Class of 1978 Pavilion, on the 6th floor of Van Pelt Library


Please join us for the next meeting of the Workshop in the History of Material Texts, which will take place on February 14th at 5:15 PM Eastern Time.

We will be returning to the Class of 1978 Pavilion, on the sixth floor of the Van Pelt-Dietrich Library.

This week, Aylin Malcolm (Penn) will give a talk entitled "Revolutionary Science: Movable Books and the Medieval Universe."

Aylin writes:

Movable parts such as tabs, wheels, and flaps were common components of premodern scientific texts. These features could serve as participatory pedagogical tools, calculating devices, or inexpensive alternatives to instruments such as the astrolabe. In this talk, I review a range of movable devices from the later Middle Ages, including their applications in cosmography, medicine, and the computation of the date of Easter. Focusing on astronomical volvelles, I then develop an ecological reading of these rotating discs, which encouraged readers to relate to the world around them in several complementary ways. Movable books could facilitate readers’ efforts to conceptualize their positions in the universe, an important aspect of premodern knowledge practices. Yet volvelles also call attention to the materiality of the texts in which they appear, and their susceptibility to damage visually suggests the impact of human actions. Often compared to modern apps, these devices therefore offer lessons for engaging with today’s media landscapes and their unseen material infrastructures.

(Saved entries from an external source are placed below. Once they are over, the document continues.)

(** A registered source that is not cached is fetched, once, and what the
    fetch returns is stored. *)
Lemma query_source_miss query results source_name url st :
  assoc source_name DOC_SOURCES = Some url ->
  doc_cache st !! source_name = None ->
  let content :=
    fetched_text html_parser parser_rejects url (network (length (requests st)) url) in
  exists st',
    query_source html_parser parser_rejects network query results source_name st =
    (Return (results ++ entry source_name url (find_relevant_sections content query)),
     st')
    /\ doc_cache st' = <[source_name := content]> (doc_cache st)
    /\ requests st' = requests st ++ [url].
Proof.
  intros H Hc content. subst content.
  unfold query_source, in_sources, sources_get. rewrite H.
  unfold bind at 1. unfold cache_mem. cbn [negb]. rewrite Hc.
  rewrite bool_decide_eq_false_2 by (by intros [? ?]). cbn [negb].
  unfold bind at 1. unfold bind at 1. unfold logger.
  set (st1 := {| doc_cache := doc_cache st; session := session st;
                 requests := requests st; log := _ |}).
  destruct (fetch_documentation_known source_name url st1 H)
    as (st2 & Hf & Hd & Hr).
  unfold bind at 1. rewrite Hf.
  unfold bind, cache_set, ret. cbn [doc_cache requests].
  rewrite Hd, Hr. cbn [doc_cache requests st1].
  destruct (find_relevant_sections _ query) eqn:E; simpl.
  - rewrite app_nil_r. eauto.
  - eauto.
Qed.

Lemma url_of_assoc source_name url :
  assoc source_name DOC_SOURCES = Some url -> url_of source_name = url.
Proof. unfold url_of. by intros ->. Qed.

(** The loop of [crc_doc_query]: it never raises; its results are those
    read off the final cache, behind the results accumulated so far; the
    cache only grows, by the registered sources of the list; one request is
    issued per source that had to be fetched. *)
Lemma for_each_query_source query sources : forall acc st,
  exists st',
    for_each (query_source html_parser parser_rejects network query) sources acc st =
    (Return (acc ++ results_from query (doc_cache st') sources), st')
    /\ doc_cache st ⊆ doc_cache st'
    /\ dom (doc_cache st') =
       list_to_set (filter (fun s => in_sources s) sources) ∪ dom (doc_cache st)
    /\ requests st' =
       requests st ++ map url_of (misses sources (dom (doc_cache st)))
    /\ (misses sources (dom (doc_cache st)) = [] -> st' = st).
Proof.
  induction sources as [|s l IH]; intros acc st.
  - exists st. cbn. rewrite !app_nil_r. split_and!; try done. set_solver.
  - cbn [for_each]. unfold bind at 1. unfold results_from. cbn [flat_map misses].
    fold (results_from query). rewrite filter_bool_cons.
    destruct (assoc s DOC_SOURCES) as [url|] eqn:Hs.
    + assert (in_sources s = true) as -> by (unfold in_sources; by rewrite Hs).
      destruct (doc_cache st !! s) as [content|] eqn:Hc.
      * rewrite (query_source_hit _ _ _ _ _ _ Hs Hc).
        destruct (IH (acc ++ entry s url (find_relevant_sections content query)) st)
          as (st' & Hrun & Hsub & Hdom & Hreq & Hid).
        exists st'. rewrite Hrun.
        rewrite (lookup_weaken _ _ _ _ Hc Hsub), <- app_assoc.
        assert (s ∈ dom (doc_cache st)) as Hin by (apply elem_of_dom; eauto).
        rewrite bool_decide_eq_false_2 by (by intros ?). cbn [andb].
        split_and!; try done.
        rewrite Hdom, list_to_set_cons. set_solver.
      * destruct (query_source_miss query acc s url st Hs Hc)
          as (st1 & Hq & Hd1 & Hr1).
        rewrite Hq.
        destruct (IH (acc ++ entry s url (find_relevant_sections
                   (fetched_text html_parser parser_rejects url
                      (network (length (requests st)) url)) query)) st1)
          as (st' & Hrun & Hsub & Hdom & Hreq & Hid).
        exists st'. rewrite Hrun.
        assert (doc_cache st1 !! s =
                Some (fetched_text html_parser parser_rejects url
                        (network (length (requests st)) url))) as Hc1.
        { rewrite Hd1. apply lookup_insert_eq. }
        rewrite (lookup_weaken _ _ _ _ Hc1 Hsub), <- app_assoc.
        assert (s ∉ dom (doc_cache st)) as Hnin by (by apply not_elem_of_dom).
        rewrite bool_decide_eq_true_2 by done. cbn [andb map].
        rewrite (url_of_assoc _ _ Hs).
        assert (dom (doc_cache st1) = {[s]} ∪ dom (doc_cache st)) as Hdom1.
        { rewrite Hd1. apply dom_insert_L. }
        split_and!; [done| | | |done].
        -- etrans; [|exact Hsub]. rewrite Hd1. by apply insert_subseteq.
        -- rewrite Hdom, Hdom1, list_to_set_cons. set_solver.
        -- by rewrite Hreq, Hr1, Hdom1, <- app_assoc.
    + assert (in_sources s = false) as -> by (unfold in_sources; by rewrite Hs).
      rewrite (query_source_skip _ _ _ _ Hs). cbn [andb app].
      destruct (IH acc st) as (st' & Hrun & Hsub & Hdom & Hreq & Hid).
      exists st'. by rewrite Hrun.
Qed.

Aylin Malcolm is a Ph.D. candidate in English at the University of Pennsylvania and the 2021–22 Brizdle-Schoenberg Fellow in the History of Material Texts. Aylin's research interests include poetry and zoology in medieval England, the history of ecological crisis, and premodern gender studies. Aylin held a graduate fellowship at the Schoenberg Institute for Manuscript Studies in 2019, during which they worked on medieval astronomical diagrams and their afterlives in digital spaces.


NB: 
In order to attend the Workshop in person, you must be fully vaccinated. When entering the Library, Penn-affiliated visitors must show a green PennOpen PassNon-Penn affiliated visitors must show a green pass from the PennOpen Campus system. Here are instructions for using the system:

  • Before arriving on campus, complete your vaccination, symptom, and exposure check at pennopen.med.upenn.edu/campus
  • You will receive a green pass when you report your fully vaccinated status, no symptoms, no recent contact with someone who may have COVID-19, and no recent positive test.
  • Show your green pass at the entrance to the library.

Masks must be worn at all times during the seminar. Unfortunately, we will not be able to dine together after the seminar for the time being.